> _WHAT TO DO_
Report every line of the data that includes "induction".

'''

(* ===== verification/BenchProtocol.v ===== *)
(** * The threads of the memory benchmark never meet a freed buffer

    The invariant of the steps of [Bench]: no thread measures before the buffer is
    allocated or after it is freed. *)

From S2P Require Import Prelude Bitops BenchBuffer Bench.

(** ** Counting threads *)

Definition kind : Type := tloc -> bool.
Definition running : kind := fun l => match l with TMeasure | TReady => true | _ => false end.
Definition waiting : kind := fun l => match l with TWaitStop => true | _ => false end.
Definition ended : kind := fun l => match l with TEnd => true | _ => false end.
Definition early : kind := fun l => negb (running l || waiting l || ended l).

Definition b2n (b : bool) : nat := if b then 1%nat else 0%nat.

Fixpoint count (k : kind) (l : list thread_info) : nat :=
  match l with
  | [] => 0%nat
  | t :: l => (b2n (k (ti_loc t)) + count k l)%nat
  end.

Lemma count_alter k f j l t :
  l !! j = Some t ->
  (count k (alter f j l) + b2n (k (ti_loc t)) = count k l + b2n (k (ti_loc (f t))))%nat.
Proof.
  revert j. induction l as [|x l IH]; intros [|j] H; simplify_eq/=; [lia|].
  specialize (IH j H). unfold alter in *. lia.
Qed.

Lemma count_total l :
  (count early l + count running l + count waiting l + count ended l = length l)%nat.
Proof.
  induction l as [|t l IH]; [done|]. cbn [count length]. unfold early at 1.
  destruct (ti_loc t); cbn; lia.
Qed.

Lemma count_pos k l : (0 < count k l)%nat -> exists j t, l !! j = Some t /\ k (ti_loc t) = true.
Proof.
  induction l as [|x l IH]; cbn [count]; [lia|]. destruct (k (ti_loc x)) eqn:E.
  - intros _. by exists 0%nat, x.
  - intros H. destruct IH as (j & t & Hj & Ht); [cbn in H; lia|]. by exists (S j), t.
Qed.

Lemma count_all k l : count k l = length l -> Forall (fun t => k (ti_loc t) = true) l.
Proof.
  induction l as [|x l IH]; cbn [count length]; [constructor|].
  assert (forall l, count k l <= length l)%nat as Hle.
  { clear. intros l. induction l; cbn [count length]; [done|]. destruct (k _); cbn; lia. }
  specialize (Hle l). destruct (k (ti_loc x)) eqn:E; cbn; intros H; [|lia].
  constructor; [done|]. apply IH. lia.
Qed.

(** ** Reading a thread after an update *)

Lemma thread_at_upd i j f s :
  thread_at j (upd_thread i f s) = if decide (j = i) then f <$> thread_at i s else thread_at j s.
Proof.
  case_decide as E; [subst j|]; destruct i as [|i]; cbn.
  - done.
  - apply list_lookup_alter_eq.
  - by destruct j.
  - destruct j as [|j]; [done|]. apply list_lookup_alter_ne. congruence.
Qed.

Lemma thread_at_set_mgr j v s : thread_at j (set_mgr v s) = thread_at j s.
Proof. by destruct j. Qed.
Lemma thread_at_set_ready j v s : thread_at j (set_ready v s) = thread_at j s.
Proof. by destruct j. Qed.
Lemma thread_at_set_start j v s : thread_at j (set_start v s) = thread_at j s.
Proof. by destruct j. Qed.
Lemma thread_at_set_stop j v s : thread_at j (set_stop v s) = thread_at j s.
Proof. by destruct j. Qed.
Lemma thread_at_set_buf j v s : thread_at j (set_buf v s) = thread_at j s.
Proof. by destruct j. Qed.
Lemma thread_at_set_policy j v s : thread_at j (set_policy v s) = thread_at j s.
Proof. by destruct j. Qed.
Lemma mgr_upd i f s : mgr (upd_thread i f s) = mgr s.
Proof. by destruct i. Qed.

#[export] Hint Rewrite thread_at_set_mgr thread_at_set_ready thread_at_set_start thread_at_set_stop
  thread_at_set_buf thread_at_set_policy mgr_upd : wayca.

Section protocol.
Context (mem_ok : bool) (create_ok cpu_ok : nat -> bool) (samples : nat -> Z * Z).
Context (node_id : Z -> Z) (parallel initiator_cpu target_cpu : Z).

Notation thread_step := (thread_step mem_ok cpu_ok samples initiator_cpu target_cpu).
Notation manager_step := (manager_step create_ok node_id parallel target_cpu).
Notation step := (step mem_ok create_ok cpu_ok samples node_id parallel initiator_cpu target_cpu).
Notation run := (run mem_ok create_ok cpu_ok samples node_id parallel initiator_cpu target_cpu).
Notation reachable :=
  (reachable mem_ok create_ok cpu_ok samples node_id parallel initiator_cpu target_cpu).
Notation stuck := (stuck mem_ok create_ok cpu_ok samples node_id parallel initiator_cpu target_cpu).
Notation init := (init parallel).

(** The number of threads that measure, the buffer after the allocation, and the
    result of the benchmark. *)
Definition others : nat := (num parallel - 1)%nat.
Definition new_buf : buffer := if mem_ok then BufAlloc else BufNull.
Definition expected : Z := result (samples 1%nat).1 (samples 1%nat).2.

(** ** The invariant *)

(** What holds of a thread by itself. *)
Definition thread_ok (i : nat) (t : thread_info) : Prop :=
  match i with
  | O =>
    match ti_loc t with
    | TWaitStart | TMeasure | TReady => False
    | TWaitStop | TFree => ti_disabled t = true
    | _ => ti_disabled t = false
    end
  | S _ =>
    ti_disabled t = false /\
    match ti_loc t with
    | TReadyAlloc | TShield | TFree => False
    | TReady | TWaitStop => ti_overhead t = (samples i).1 /\ ti_total t = (samples i).2
    | _ => True
    end
  end.

(** The allocating thread before its READY is received, and what it has done. *)
Definition first_ready (al : tloc) (bf : buffer) (rd : nat) : Prop :=
  match al with
  | TNone | TStart => bf = BufNull /\ rd = 0%nat
  | TReadyAlloc => bf = new_buf /\ rd = 0%nat
  | TShield | TWaitStop => bf = new_buf /\ rd = 1%nat
  | TEnd => rd = 0%nat
  | _ => False
  end.

(** The allocating thread while the others measure, and after STOP. *)
Definition holds (al : tloc) : Prop := al = TShield \/ al = TWaitStop.
Definition lets_go (al : tloc) (bf : buffer) : Prop :=
  match al with
  | TShield | TWaitStop | TFree => bf = BufAlloc
  | TEnd => bf = BufFreed
  | _ => False
  end.
Definition stopped (al : tloc) : nat := match al with TFree | TEnd => 1%nat | _ => 0%nat end.

(** The bytes in the pipes and the threads that run ([R]), wait for STOP ([W]) or
    have ended ([E]), at each place of the creating thread. *)
Definition counts (mg : mloc) (al : tloc) (bf : buffer) (rd st sp R W E : nat) : Prop :=
  match mg with
  | MCreate _ | MWaitAlloc => st = 0%nat /\ sp = 0%nat /\ R = 0%nat /\ W = 0%nat /\ first_ready al bf rd
  | MStart k =>
    mem_ok = true /\ holds al /\ bf = BufAlloc /\ sp = 0%nat /\
    rd = W /\ (st + R + W + k = others)%nat
  | MReady k =>
    mem_ok = true /\ holds al /\ bf = BufAlloc /\ sp = 0%nat /\
    (rd + others = W + k)%nat /\ (st + R + W = others)%nat
  | MStop k =>
    mem_ok = true /\ lets_go al bf /\ st = 0%nat /\ R = 0%nat /\ (W + E = others)%nat /\
    (sp + stopped al + E + k = S others)%nat
  | MResult =>
    mem_ok = true /\ lets_go al bf /\ st = 0%nat /\ R = 0%nat /\ (W + E = others)%nat /\
    (sp + stopped al + E = S others)%nat
  | MDestroy i n _ _ =>
    (n = S others /\ mem_ok = true /\ lets_go al bf /\ st = 0%nat /\ R = 0%nat /\
     (W + E = others)%nat /\ (S others <= sp + stopped al + E)%nat) \/
    (n = S others /\ mem_ok = false /\ holds al /\ bf = BufNull /\ i = 0%nat /\
     st = 0%nat /\ sp = 0%nat /\ R = 0%nat /\ W = 0%nat) \/
    ((n <= others)%nat /\ create_ok n = false /\ al <> TFree /\
     st = 0%nat /\ sp = 0%nat /\ R = 0%nat /\ W = 0%nat)
  | MDone _ =>
    st = 0%nat /\ R = 0%nat /\ ((mem_ok = true /\ lets_go al bf) \/ exists n, (n <= others)%nat /\ create_ok n = false)
  | MFault _ => False
  end.

Definition counts_of (s : st) : Prop :=
  counts (mgr s) (ti_loc (alloc s)) (buf s) (ready s) (start s) (stop s)
    (count running (benchers s)) (count waiting (benchers s)) (count ended (benchers s)).

(** Which threads exist, which were cancelled and which were joined. *)
Definition lives (mg : mloc) (i : nat) (t : thread_info) : Prop :=
  match mg with
  | MCreate n =>
    ti_cancel t = false /\ (if decide (i < n)%nat then ti_loc t <> TNone else ti_loc t = TNone)
  | MDestroy n k joining _ =>
    ((i < n)%nat -> ti_loc t = TEnd) /\ ((k <= i)%nat -> ti_loc t = TNone) /\
    ((i < k)%nat -> ti_loc t <> TNone) /\ (joining = true -> i = n -> ti_cancel t = true)
  | MDone _ => ti_loc t = TEnd \/ (ti_loc t = TNone /\ exists n, create_ok n = false)
  | MFault _ => True
  | _ => ti_cancel t = false /\ ti_loc t <> TNone
  end.

(** The times that are reported. *)
Definition reports (s : st) : Prop :=
  match mgr s with
  | MStop _ | MResult =>
    forall i t, thread_at (S i) s = Some t -> ti_overhead t = (samples (S i)).1 /\ ti_total t = (samples (S i)).2
  | MDestroy _ n _ ret => mem_ok = true -> n = S others -> ret = expected
  | MDone ret => mem_ok = true -> (forall n, create_ok n = true) -> ret = expected
  | _ => True
  end.

(** Where the loops of the creating thread are. *)
Definition bounded (mg : mloc) : Prop :=
  match mg with
  | MCreate i => (i <= S others)%nat
  | MDestroy i n joining _ => (n <= S others)%nat /\ (if joining : bool then (i < n)%nat else (i <= n)%nat)
  | _ => True
  end.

'''

> _EXERCISE RESULT_
  revert j. induction l as [|x l IH]; intros [|j] H; simplify_eq/=; [lia|].
  induction l as [|t l IH]; [done|]. cbn [count length]. unfold early at 1.
  induction l as [|x l IH]; cbn [count]; [lia|]. destruct (k (ti_loc x)) eqn:E.
  induction l as [|x l IH]; cbn [count length]; [constructor|].
  { clear. intros l. induction l; cbn [count length]; [done|]. destruct (k _); cbn; lia. }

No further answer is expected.